Los ciberdelincuentes rara vez mantienen el control de una dirección de correo electrónico de trabajo durante mucho tiempo, pero suelen tener tiempo suficiente para descargar el archivo de mensajes. A veces crean reglas de reenvío en la configuración para recibir el correo electrónico que llega al buzón en tiempo real. Así, sólo pueden leer mensajes y no enviar ninguno. Si pudieran enviar mensajes, lo más probable es que intentaran realizar un ataque BEC (Business Email Compromise).


Otra opción es el malware. Recientemente, se descubrió una campaña masiva de secuestro de conversaciones destinada a infectar ordenadores mediante el troyano QBot. Lo más probable es que los correos electrónicos en los que los ciberdelincuentes plantaron su carga maliciosa procedieran de víctimas anteriores de ese mismo malware QBot (que puede acceder a archivos de mensajes locales).

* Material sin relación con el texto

(** C10.  When the [try] block returned [res], the release went through
    and the pipe raises on [res], the invocation raises the pipe's
    exception.  By then the log ends with the release followed by the
    pipe call: the connection is already back in the pool, no rollback
    was or is issued, and with [commit] set the one commit went through
    inside the [try] block, before the release. *)
Theorem pipe_failure_after_release
    bk _pool sql returning default commit f fetch args kwargs c res e :
  select_fetch bk returning default = Return fetch ->
  truthy args && truthy kwargs = false ->
  bk_getconn bk = inr c ->
  body_outcome bk fetch sql commit c (bind_arguments args kwargs)
    = Return res ->
  bk_putconn bk = None ->
  f res = Raise e ->
  result_of (query bk _pool fetch sql commit (Some f) args kwargs) = Raise e /\
  log_of (query bk _pool fetch sql commit (Some f) args kwargs) =
    Ev Getconn true
      :: body_calls bk fetch sql commit c (bind_arguments args kwargs)
      ++ [Ev (Putconn c) true; Ev (Pipe res) false] /\
  count is_rollback
    (log_of (query bk _pool fetch sql commit (Some f) args kwargs)) = 0%nat /\
  (commit = true ->
   count committed
     (body_calls bk fetch sql commit c (bind_arguments args kwargs)) = 1%nat).
Proof.
  intros Hfetch Hargs Hget Hbody Hput Hf.
  pose proof (select_fetch_built _ _ _ _ Hfetch) as Hb.
  rewrite (query_result bk _pool sql commit (Some f) fetch args kwargs c
             Hargs Hget).
  rewrite (query_log bk _pool sql returning default commit (Some f) fetch
             Hfetch args kwargs c Hargs Hget).
  rewrite Hbody. unfold settle, piped, rollback_calls, pipe_calls.
  rewrite Hput, Hf. simpl.
  repeat split.
  - rewrite count_cons, count_app,
      (body_calls_no_rollback _ _ _ _ _ _ Hb).
    reflexivity.
  - intros ->.
    rewrite (body_calls_committed _ _ _ _ _ _ Hb), Hbody. reflexivity.
Qed.

Lemma pipe_failure_after_release_witness :
  result_of (query (fixture []) the_pool fetch_nothing
               "INSERT INTO t(x) VALUES(%s)" true (Some picky) [PyInt 7] []) =
    Raise (OtherException "TypeError" "unexpected value") /\
  log_of (query (fixture []) the_pool fetch_nothing
            "INSERT INTO t(x) VALUES(%s)" true (Some picky) [PyInt 7] []) =
    [Ev Getconn true; Ev (OpenCursor 7%nat) true;
     Ev (Execute "INSERT INTO t(x) VALUES(%s)"
           (Some (Positional [PyInt 7]))) true;
     Ev CloseCursor true; Ev (Commit 7%nat) true;
     Ev (Putconn 7%nat) true; Ev (Pipe PyNone) false].
Proof.
  destruct (pipe_failure_after_release (fixture []) the_pool
              "INSERT INTO t(x) VALUES(%s)" NOTHING PyNone true picky
              fetch_nothing [PyInt 7] [] 7%nat PyNone
              (OtherException "TypeError" "unexpected value")
              eq_refl eq_refl eq_refl eq_refl eq_refl eq_refl)
    as (Hres & Hlog & _).
  split; [exact Hres|exact Hlog].
Defined.
(** * trio-websocket: the per-connection engine of [trio_websocket/__init__.py]

    A shallow embedding of [CloseReason], [WebSocketConnection] and
    [WebSocketClient.__init__].  The framing engine (wsproto) and the byte
    stream (trio) are external collaborators: they appear as interfaces
    ([WSConnection], [SocketStream]) whose operations the connection calls.

    Coroutines are cut at their [await] on a signal, on the message channel
    or on [receive_some]: a function runs one segment of the coroutine and
    ends in [Return], [Raise] or [Await]; the code after the [await] is the
    matching [_resume] function.  An [await] on the transport's [send_all]
    and [aclose], on a blocking [put] and on [trio.sleep(0)] is followed
    through to its completion. *)

From Stdlib Require Import ZArith List String Bool Lia.
From Stdlib Require Import Strings.Byte.
Import ListNotations.

Open Scope string_scope.
Open Scope list_scope.

(** ** Python values used by the module *)

Definition bytes := list byte.

(** A [str] or [bytes] payload ([send_message], [ping], a queued message). *)
Inductive pydata :=
| PyBytes (b : bytes)
| PyStr (s : string).

(** References to [CloseReason] instances in the object store. *)
Definition addr := nat.

(** Exceptions raised or caught in the module, and [struct.error], which
    the engine raises for a close code it cannot encode.
    [ConnectionClosed] carries the value of its [reason] argument, a
    reference or [None]. *)
Inductive exn :=
| ValueError
| AttributeError (attr : string)
| TypeError (msg : string)
| ConnectionClosed (reason : option addr)
| WouldBlock
| BrokenStreamError
| ClosedResourceError
| PyException (msg : string)
| struct_error (msg : string).

Inductive pyresult (A : Type) :=
| Ok (a : A)
| Err (e : exn).
Arguments Ok {A} a.
Arguments Err {A} e.

Definition pybind {A B} (m : pyresult A) (k : A -> pyresult B) : pyresult B :=
  match m with
  | Ok a => k a
  | Err e => Err e
  end.

(** ** IntEnum: the interface of [wsframeproto.CloseReason] *)

Module IntEnum.

(** Members in definition order, [(name, value)]. *)
Definition t := list (string * Z).

(** [E(value)]: the first member with that value, else [ValueError]. *)
Fixpoint call (e : t) (value : Z) : pyresult (string * Z) :=
  match e with
  | [] => Err ValueError
  | (n, v) :: rest => if Z.eqb v value then Ok (n, v) else call rest value
  end.

(** [E.NAME]: the member of that name, else [AttributeError]. *)
Fixpoint getattr (e : t) (attr : string) : pyresult (string * Z) :=
  match e with
  | [] => Err (AttributeError attr)
  | (n, v) :: rest =>
      if String.eqb n attr then Ok (n, v) else getattr rest attr
  end.

Definition name (m : string * Z) : string := fst m.
Definition value (m : string * Z) : Z := snd m.

(** The canonical name of a value, when the enumeration defines it. *)
Definition name_of (e : t) (value : Z) : option string :=
  match call e value with
  | Ok m => Some (name m)
  | Err _ => None
  end.

Definition values_within (lo hi : Z) (e : t) : bool :=
  forallb (fun m => Z.leb lo (snd m) && Z.leb (snd m) hi) e.

End IntEnum.

(** Modelled from the spec: the framing engine's close-code enumeration
    ([wsproto.frame_protocol.CloseReason]) is not part of this repository.
    The spec says it gives canonical names to the codes that RFC 6455
    defines, all within 1000-1015, with 1000 named NORMAL_CLOSURE and 1006
    the abnormal closure; the members below are RFC 6455's. *)
Definition wsproto_CloseReason : IntEnum.t :=
  [ ("NORMAL_CLOSURE", 1000%Z);
    ("GOING_AWAY", 1001%Z);
    ("PROTOCOL_ERROR", 1002%Z);
    ("UNSUPPORTED_DATA", 1003%Z);
    ("NO_STATUS_RCVD", 1005%Z);
    ("ABNORMAL_CLOSURE", 1006%Z);
    ("INVALID_FRAME_PAYLOAD_DATA", 1007%Z);
    ("POLICY_VIOLATION", 1008%Z);
    ("MESSAGE_TOO_BIG", 1009%Z);
    ("MANDATORY_EXT", 1010%Z);
    ("INTERNAL_ERROR", 1011%Z);
    ("SERVICE_RESTART", 1012%Z);
    ("TRY_AGAIN_LATER", 1013%Z);
    ("TLS_HANDSHAKE_FAILED", 1015%Z) ].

Pero los operarios de malware no se dedican necesariamente al secuestro de conversaciones: a veces, los archivos de mensajes se venden en la dark web y son utilizados por otros estafadores.


¿Cómo funciona el secuestro de conversaciones?


Los ciberdelincuentes rastrean los archivos de mensajes en busca de correos electrónicos entre varias empresas (socios, contratistas, proveedores, etc.). Las fechas no importan: los estafadores pueden retomar conversaciones de hace años. Tras encontrar un intercambio de correos electrónicos adecuados, escriben a una de las partes implicadas haciéndose pasar por otra. El objetivo es embaucar a la persona que está al otro lado para que haga algo requerido por los atacantes. Antes de ponerse manos a la obra, a veces intercambian algunos mensajes sólo para bajar la guardia del otro.


Dado que el secuestro de conversaciones es un ataque dirigido, a menudo utiliza un dominio de apariencia similar, es decir, un dominio visualmente muy parecido al de uno de los participantes, pero con algún pequeño desajuste, por ejemplo, un dominio de nivel superior diferente, una letra de más o un símbolo sustituido por otro de aspecto similar.

Correo electrónico de los atacantes: en el nombre de dominio aparece la letra “n” en lugar de la “m”.


¿Para qué se utiliza el secuestro de conversaciones?

Los objetivos del secuestro de conversaciones suelen ser bastante simples: obtener acceso a algún recurso mediante el robo de credenciales de inicio de sesión; embaucar a la víctima para que envíe dinero a la cuenta de los atacantes; o conseguir que la víctima abra un archivo adjunto malicioso o siga un enlace a un sitio infectado.



¿Cómo protegerse del secuestro de conversaciones?

  • Proteger los dispositivos de los empleados para dificultar el robo de archivos de mensajes desde ellos.

  • Utilizar contraseñas únicas para las cuentas de correo electrónico del trabajo.

  • Reducir al mínimo el número de servicios externos registrados en las direcciones de correo electrónico del trabajo.

  • No sólo cambiar la contraseña después de un incidente de correo electrónico, sino también comprobar si han aparecido reglas de reenvío no deseadas en la configuración.